The problem
Scan the material for the word "destruct", and copy each line where it shows up.

######

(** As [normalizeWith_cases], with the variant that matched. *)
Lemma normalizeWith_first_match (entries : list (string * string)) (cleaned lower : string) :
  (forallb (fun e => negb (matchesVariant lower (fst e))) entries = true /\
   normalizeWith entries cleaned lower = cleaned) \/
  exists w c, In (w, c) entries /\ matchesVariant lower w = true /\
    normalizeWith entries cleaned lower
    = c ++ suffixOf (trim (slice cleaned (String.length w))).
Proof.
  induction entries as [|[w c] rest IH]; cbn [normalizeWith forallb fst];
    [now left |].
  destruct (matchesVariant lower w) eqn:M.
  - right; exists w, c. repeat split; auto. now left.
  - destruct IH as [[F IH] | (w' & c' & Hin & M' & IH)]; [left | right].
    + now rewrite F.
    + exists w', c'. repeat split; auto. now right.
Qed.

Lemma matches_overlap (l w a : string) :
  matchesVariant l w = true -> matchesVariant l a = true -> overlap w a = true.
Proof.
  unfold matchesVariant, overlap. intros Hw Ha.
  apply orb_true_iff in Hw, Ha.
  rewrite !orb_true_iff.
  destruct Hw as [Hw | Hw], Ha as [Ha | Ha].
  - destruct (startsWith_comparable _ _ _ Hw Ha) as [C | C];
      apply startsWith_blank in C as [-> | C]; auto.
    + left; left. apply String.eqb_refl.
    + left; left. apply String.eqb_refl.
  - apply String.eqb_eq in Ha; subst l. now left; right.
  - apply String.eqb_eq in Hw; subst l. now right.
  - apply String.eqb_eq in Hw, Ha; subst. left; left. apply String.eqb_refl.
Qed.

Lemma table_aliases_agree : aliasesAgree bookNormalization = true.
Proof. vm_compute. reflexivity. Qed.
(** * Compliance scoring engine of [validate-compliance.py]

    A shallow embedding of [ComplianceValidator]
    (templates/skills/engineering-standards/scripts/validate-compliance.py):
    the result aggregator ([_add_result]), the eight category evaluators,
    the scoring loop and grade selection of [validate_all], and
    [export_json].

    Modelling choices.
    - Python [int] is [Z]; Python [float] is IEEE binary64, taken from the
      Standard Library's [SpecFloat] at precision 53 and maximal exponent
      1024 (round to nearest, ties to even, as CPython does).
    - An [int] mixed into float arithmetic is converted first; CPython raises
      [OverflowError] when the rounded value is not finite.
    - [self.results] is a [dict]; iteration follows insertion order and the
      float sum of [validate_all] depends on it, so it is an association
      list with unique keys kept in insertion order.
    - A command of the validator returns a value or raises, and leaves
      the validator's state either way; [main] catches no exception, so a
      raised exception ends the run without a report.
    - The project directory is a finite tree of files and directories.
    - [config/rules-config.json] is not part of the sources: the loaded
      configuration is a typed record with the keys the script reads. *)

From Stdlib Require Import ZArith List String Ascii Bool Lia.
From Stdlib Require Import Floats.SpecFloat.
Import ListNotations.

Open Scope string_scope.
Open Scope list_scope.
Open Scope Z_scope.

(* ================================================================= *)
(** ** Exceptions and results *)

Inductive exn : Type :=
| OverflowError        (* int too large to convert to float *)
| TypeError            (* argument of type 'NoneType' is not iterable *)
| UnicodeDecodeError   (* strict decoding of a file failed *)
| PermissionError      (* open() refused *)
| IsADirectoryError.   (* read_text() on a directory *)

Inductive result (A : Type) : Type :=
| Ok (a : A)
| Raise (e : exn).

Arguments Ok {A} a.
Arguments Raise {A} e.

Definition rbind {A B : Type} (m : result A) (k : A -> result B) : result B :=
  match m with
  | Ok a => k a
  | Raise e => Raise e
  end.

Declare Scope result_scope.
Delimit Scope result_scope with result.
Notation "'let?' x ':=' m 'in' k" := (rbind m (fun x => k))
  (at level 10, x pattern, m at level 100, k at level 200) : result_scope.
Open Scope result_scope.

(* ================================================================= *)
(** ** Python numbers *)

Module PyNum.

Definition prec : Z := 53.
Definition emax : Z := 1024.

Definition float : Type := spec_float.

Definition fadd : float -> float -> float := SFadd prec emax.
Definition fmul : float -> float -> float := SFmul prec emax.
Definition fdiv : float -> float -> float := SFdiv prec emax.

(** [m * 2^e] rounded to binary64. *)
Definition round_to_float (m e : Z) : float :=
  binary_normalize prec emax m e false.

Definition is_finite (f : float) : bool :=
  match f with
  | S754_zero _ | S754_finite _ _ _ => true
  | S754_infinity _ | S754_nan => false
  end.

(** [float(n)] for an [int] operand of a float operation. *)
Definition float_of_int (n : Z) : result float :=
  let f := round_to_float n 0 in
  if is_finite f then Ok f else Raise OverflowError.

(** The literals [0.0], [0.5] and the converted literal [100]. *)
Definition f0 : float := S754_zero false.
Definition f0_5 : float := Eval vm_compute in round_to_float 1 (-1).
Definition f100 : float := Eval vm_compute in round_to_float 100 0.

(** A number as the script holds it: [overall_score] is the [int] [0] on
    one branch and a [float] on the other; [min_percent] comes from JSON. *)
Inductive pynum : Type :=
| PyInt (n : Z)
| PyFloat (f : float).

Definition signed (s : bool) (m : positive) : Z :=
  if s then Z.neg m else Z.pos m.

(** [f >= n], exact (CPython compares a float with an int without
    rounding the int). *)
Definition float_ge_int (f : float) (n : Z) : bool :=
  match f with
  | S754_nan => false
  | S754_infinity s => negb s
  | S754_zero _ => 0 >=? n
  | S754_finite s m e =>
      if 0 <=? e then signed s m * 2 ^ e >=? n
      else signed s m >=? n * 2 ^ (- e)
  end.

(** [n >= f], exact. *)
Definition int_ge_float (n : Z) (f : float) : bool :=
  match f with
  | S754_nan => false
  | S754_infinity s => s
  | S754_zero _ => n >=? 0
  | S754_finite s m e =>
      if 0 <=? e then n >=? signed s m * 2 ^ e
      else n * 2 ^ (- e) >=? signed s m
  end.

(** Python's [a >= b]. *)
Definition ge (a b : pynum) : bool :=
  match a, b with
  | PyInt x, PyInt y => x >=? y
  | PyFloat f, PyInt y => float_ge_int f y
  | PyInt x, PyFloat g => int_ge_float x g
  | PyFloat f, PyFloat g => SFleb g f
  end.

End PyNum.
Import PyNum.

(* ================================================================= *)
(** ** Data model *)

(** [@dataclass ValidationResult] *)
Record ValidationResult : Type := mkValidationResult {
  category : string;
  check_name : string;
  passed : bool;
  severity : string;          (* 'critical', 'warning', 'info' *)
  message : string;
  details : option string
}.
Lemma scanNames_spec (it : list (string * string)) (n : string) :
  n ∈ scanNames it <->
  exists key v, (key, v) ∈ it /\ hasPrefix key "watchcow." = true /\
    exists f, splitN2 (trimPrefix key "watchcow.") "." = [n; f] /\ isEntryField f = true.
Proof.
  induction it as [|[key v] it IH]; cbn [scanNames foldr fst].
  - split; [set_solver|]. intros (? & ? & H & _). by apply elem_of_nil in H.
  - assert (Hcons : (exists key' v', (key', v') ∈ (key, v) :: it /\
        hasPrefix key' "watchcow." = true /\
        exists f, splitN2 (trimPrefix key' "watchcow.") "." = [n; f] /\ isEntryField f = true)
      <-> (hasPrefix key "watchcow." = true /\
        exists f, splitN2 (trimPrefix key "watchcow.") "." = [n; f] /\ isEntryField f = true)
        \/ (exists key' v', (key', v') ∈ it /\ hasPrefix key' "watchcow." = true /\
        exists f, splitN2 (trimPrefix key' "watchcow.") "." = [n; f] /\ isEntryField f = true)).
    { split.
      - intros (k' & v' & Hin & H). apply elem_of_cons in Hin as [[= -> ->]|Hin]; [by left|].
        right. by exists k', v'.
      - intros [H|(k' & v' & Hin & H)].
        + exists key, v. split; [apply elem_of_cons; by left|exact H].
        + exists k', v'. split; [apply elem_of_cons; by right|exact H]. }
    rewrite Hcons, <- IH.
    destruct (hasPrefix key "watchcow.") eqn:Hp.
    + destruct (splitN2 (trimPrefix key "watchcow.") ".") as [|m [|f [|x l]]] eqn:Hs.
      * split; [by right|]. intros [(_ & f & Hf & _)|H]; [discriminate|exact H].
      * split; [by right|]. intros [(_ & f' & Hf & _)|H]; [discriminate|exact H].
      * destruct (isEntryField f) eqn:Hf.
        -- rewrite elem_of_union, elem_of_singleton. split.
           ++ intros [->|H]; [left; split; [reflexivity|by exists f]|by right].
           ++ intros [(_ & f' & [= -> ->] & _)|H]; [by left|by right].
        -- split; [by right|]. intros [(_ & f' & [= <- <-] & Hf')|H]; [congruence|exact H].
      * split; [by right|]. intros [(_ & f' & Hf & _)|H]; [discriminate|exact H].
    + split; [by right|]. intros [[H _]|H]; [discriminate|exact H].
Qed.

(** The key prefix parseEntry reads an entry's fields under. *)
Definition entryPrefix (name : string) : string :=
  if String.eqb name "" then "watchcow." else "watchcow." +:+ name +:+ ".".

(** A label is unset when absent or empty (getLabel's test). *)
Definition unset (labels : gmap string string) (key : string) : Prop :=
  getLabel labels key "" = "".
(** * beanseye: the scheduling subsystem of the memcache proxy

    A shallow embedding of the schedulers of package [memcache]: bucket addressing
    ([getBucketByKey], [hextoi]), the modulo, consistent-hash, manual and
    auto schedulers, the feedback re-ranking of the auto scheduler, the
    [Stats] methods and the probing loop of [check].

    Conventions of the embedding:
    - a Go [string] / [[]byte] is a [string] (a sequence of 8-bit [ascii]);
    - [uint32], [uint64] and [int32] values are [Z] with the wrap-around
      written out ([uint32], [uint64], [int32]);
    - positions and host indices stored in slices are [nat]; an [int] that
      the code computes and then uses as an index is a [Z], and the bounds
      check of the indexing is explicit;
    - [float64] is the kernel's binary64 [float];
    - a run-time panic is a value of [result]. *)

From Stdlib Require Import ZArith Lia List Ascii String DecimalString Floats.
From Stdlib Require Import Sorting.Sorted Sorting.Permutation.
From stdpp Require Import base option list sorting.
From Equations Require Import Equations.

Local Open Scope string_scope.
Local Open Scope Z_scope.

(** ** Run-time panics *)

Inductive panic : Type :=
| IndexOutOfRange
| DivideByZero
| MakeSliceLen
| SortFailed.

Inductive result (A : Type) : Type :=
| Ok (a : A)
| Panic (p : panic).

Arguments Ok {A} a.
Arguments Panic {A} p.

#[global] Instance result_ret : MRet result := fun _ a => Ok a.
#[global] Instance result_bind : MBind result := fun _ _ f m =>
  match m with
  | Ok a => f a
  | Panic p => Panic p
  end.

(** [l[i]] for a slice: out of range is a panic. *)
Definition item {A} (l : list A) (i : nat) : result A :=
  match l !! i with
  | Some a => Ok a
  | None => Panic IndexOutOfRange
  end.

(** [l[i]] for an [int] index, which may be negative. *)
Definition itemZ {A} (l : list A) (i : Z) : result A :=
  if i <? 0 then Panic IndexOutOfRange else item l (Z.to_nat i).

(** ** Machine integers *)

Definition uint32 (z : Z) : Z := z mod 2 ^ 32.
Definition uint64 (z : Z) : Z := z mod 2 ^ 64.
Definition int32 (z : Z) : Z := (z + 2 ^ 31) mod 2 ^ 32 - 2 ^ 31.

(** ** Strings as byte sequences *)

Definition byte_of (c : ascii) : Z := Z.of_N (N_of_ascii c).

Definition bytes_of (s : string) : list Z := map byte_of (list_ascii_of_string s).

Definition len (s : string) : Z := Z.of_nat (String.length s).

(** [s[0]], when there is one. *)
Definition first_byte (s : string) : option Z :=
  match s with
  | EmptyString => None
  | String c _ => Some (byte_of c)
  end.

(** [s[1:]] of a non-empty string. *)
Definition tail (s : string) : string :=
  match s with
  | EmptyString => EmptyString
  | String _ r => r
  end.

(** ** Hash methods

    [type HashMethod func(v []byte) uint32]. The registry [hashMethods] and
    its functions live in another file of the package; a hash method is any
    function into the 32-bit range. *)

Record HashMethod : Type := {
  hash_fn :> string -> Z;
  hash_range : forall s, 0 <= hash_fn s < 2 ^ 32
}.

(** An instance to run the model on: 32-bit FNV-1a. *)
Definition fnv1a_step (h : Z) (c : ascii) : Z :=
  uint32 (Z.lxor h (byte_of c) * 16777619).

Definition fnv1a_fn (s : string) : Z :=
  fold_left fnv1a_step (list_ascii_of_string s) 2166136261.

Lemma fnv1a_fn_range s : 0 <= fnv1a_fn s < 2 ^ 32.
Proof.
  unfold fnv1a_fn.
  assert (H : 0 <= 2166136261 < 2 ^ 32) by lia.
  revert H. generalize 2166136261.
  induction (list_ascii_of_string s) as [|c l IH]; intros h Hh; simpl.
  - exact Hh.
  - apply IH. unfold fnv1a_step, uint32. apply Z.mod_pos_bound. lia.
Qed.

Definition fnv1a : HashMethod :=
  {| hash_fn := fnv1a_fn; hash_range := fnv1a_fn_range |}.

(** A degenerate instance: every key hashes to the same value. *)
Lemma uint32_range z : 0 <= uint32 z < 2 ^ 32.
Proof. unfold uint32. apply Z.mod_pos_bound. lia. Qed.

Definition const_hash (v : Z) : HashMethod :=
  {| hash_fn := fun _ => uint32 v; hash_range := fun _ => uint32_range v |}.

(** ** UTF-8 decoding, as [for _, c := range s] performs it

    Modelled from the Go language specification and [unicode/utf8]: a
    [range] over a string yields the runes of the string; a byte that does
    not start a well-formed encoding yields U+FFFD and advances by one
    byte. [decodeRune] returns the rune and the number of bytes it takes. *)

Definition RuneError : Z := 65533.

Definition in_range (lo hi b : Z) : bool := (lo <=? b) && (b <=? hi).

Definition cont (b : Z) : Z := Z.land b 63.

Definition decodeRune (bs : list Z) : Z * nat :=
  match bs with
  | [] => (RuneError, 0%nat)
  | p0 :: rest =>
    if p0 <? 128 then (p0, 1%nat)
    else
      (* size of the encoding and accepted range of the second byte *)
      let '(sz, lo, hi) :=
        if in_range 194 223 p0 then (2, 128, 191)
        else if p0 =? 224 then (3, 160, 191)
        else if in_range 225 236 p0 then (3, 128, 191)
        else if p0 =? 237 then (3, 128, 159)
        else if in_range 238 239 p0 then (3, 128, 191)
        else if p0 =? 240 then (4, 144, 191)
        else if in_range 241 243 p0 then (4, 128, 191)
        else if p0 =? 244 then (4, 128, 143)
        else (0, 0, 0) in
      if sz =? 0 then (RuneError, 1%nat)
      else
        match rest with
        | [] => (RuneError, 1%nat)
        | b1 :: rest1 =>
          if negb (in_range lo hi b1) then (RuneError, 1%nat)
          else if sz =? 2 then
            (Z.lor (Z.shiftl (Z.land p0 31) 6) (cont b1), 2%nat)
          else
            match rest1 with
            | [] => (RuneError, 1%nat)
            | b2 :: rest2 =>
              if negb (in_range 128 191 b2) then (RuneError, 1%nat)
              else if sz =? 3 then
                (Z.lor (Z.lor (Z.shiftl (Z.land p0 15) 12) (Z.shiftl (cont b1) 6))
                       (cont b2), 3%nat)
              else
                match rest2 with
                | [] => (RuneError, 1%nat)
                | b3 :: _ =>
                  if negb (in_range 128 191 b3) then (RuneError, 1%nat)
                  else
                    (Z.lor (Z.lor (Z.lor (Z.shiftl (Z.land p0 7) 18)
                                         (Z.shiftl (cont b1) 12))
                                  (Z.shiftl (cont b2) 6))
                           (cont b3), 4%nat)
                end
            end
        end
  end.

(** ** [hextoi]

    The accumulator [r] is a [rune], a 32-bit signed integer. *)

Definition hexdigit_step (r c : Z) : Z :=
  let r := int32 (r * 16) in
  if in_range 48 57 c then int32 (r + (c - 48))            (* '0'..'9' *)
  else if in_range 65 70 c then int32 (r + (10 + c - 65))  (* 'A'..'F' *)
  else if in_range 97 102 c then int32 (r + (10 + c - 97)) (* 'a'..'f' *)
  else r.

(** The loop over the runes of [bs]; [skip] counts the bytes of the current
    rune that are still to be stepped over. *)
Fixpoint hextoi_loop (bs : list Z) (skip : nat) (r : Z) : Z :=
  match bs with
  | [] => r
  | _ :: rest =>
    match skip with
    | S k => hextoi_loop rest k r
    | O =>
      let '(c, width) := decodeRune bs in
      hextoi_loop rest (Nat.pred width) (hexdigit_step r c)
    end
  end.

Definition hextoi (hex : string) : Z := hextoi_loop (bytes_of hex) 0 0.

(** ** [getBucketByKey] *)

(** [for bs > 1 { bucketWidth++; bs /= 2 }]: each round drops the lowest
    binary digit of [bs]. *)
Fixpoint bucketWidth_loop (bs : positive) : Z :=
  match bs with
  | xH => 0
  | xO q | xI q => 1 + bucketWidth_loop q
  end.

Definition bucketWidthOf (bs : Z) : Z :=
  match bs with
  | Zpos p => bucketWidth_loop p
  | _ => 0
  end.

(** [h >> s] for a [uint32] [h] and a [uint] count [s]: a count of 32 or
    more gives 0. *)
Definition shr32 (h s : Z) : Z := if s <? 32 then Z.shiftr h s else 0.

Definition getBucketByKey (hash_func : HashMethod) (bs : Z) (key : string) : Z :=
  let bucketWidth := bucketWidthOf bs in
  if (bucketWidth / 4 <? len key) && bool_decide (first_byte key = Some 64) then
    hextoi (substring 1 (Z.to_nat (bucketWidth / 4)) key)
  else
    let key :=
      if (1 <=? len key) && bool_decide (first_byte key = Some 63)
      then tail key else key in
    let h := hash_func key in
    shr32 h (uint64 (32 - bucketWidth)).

######

Output below
  destruct (matchesVariant lower w) eqn:M.
  - destruct IH as [[F IH] | (w' & c' & Hin & M' & IH)]; [left | right].
  destruct Hw as [Hw | Hw], Ha as [Ha | Ha].
  - destruct (startsWith_comparable _ _ _ Hw Ha) as [C | C];
    destruct (hasPrefix key "watchcow.") eqn:Hp.
    + destruct (splitN2 (trimPrefix key "watchcow.") ".") as [|m [|f [|x l]]] eqn:Hs.
      * destruct (isEntryField f) eqn:Hf.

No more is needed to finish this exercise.